The response must consist of the lines below from the one with "intros Hrun Hm Hlt. split." through the one with "node_tick quiet_sink (mac", exactly as they appear and with both ends kept.

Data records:
=== Section Start ===
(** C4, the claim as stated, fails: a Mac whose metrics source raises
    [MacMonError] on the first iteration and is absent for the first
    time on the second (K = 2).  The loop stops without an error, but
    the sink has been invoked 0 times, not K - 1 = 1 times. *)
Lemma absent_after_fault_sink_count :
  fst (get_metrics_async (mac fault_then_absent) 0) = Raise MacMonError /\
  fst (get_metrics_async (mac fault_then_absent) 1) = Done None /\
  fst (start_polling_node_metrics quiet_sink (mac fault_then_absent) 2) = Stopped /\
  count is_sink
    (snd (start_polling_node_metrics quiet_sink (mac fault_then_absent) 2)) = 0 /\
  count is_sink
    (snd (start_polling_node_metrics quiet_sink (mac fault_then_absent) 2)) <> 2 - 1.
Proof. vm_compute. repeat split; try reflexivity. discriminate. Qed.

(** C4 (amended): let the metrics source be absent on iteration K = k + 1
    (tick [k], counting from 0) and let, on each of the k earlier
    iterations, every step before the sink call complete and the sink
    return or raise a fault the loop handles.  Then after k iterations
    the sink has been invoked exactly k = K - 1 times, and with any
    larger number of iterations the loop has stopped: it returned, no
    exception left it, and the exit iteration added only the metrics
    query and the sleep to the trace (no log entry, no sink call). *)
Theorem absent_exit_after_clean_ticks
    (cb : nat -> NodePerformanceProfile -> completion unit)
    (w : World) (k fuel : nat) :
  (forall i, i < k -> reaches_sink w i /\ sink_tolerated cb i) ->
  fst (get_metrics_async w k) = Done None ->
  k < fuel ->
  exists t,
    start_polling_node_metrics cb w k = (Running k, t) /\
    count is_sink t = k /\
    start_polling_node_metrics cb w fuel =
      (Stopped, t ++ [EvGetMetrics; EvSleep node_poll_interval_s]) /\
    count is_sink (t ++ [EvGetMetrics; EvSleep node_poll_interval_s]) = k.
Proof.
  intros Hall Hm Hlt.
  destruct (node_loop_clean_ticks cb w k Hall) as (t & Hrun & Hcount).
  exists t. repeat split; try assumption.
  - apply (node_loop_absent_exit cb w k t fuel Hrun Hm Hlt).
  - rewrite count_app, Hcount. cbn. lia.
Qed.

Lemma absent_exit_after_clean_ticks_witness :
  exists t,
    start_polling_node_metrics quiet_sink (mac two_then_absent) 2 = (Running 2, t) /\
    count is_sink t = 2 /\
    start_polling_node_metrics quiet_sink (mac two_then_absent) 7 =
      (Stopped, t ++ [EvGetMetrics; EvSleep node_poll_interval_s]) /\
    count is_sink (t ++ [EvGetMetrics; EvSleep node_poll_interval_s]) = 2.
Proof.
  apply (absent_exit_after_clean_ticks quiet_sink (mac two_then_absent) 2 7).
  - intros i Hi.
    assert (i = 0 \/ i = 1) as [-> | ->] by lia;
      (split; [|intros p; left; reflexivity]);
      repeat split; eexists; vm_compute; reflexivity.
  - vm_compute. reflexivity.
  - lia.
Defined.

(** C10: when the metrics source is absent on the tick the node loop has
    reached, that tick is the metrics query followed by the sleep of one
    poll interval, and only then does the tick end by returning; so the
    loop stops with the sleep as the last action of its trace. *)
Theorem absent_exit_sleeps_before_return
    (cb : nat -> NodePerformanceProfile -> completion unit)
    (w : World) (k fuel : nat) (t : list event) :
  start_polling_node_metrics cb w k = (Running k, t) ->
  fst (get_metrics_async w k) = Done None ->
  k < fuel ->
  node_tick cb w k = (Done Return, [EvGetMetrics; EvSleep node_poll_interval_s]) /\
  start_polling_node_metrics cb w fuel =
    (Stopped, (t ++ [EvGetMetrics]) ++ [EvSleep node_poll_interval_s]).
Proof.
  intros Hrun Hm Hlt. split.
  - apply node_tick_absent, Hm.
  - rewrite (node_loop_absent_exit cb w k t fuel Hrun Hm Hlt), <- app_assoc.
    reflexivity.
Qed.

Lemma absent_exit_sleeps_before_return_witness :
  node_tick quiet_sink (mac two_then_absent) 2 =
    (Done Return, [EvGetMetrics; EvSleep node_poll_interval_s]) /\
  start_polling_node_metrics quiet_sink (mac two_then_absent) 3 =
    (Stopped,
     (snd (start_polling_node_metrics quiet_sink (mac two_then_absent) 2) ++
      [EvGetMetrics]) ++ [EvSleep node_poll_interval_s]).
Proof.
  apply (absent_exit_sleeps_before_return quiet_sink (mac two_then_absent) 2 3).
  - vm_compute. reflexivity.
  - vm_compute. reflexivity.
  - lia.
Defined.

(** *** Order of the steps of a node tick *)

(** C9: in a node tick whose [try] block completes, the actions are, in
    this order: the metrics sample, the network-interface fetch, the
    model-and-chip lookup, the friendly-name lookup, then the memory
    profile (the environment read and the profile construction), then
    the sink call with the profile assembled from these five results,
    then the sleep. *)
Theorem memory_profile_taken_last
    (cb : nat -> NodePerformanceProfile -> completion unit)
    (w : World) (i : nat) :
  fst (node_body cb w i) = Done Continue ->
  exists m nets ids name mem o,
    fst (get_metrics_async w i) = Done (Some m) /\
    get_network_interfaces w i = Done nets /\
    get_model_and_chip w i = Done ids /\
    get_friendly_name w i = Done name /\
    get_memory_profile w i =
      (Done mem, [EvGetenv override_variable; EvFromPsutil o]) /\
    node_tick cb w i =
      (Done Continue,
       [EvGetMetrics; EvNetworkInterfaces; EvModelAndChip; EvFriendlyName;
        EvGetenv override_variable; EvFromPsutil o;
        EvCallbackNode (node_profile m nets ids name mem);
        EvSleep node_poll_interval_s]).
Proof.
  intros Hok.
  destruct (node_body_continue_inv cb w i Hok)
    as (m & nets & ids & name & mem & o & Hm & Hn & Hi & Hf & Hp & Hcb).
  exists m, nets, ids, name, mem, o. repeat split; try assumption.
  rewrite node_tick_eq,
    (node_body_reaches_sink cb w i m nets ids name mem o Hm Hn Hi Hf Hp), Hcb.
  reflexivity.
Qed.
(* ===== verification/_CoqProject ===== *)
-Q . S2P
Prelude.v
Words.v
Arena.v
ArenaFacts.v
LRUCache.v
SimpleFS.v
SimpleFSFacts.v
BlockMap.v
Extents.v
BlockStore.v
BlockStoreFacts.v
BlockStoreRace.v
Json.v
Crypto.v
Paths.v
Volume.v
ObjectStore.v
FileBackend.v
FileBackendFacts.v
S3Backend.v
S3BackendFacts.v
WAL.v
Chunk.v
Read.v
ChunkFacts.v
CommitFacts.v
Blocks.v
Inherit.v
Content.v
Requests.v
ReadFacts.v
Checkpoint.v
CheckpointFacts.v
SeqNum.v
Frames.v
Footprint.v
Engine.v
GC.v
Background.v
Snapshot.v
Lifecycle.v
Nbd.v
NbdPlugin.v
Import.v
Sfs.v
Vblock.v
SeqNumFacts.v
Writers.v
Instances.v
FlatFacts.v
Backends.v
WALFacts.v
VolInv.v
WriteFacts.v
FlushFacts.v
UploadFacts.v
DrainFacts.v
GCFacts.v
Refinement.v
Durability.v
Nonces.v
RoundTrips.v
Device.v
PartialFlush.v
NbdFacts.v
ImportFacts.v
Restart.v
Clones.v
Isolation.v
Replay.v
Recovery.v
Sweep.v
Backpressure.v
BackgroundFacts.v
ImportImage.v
=== Section End ===
Answer to this task:
  intros Hrun Hm Hlt. split.
  - apply node_tick_absent, Hm.
  - rewrite (node_loop_absent_exit cb w k t fuel Hrun Hm Hlt), <- app_assoc.
    reflexivity.
Qed.

Lemma absent_exit_sleeps_before_return_witness :
  node_tick quiet_sink (mac two_then_absent) 2 =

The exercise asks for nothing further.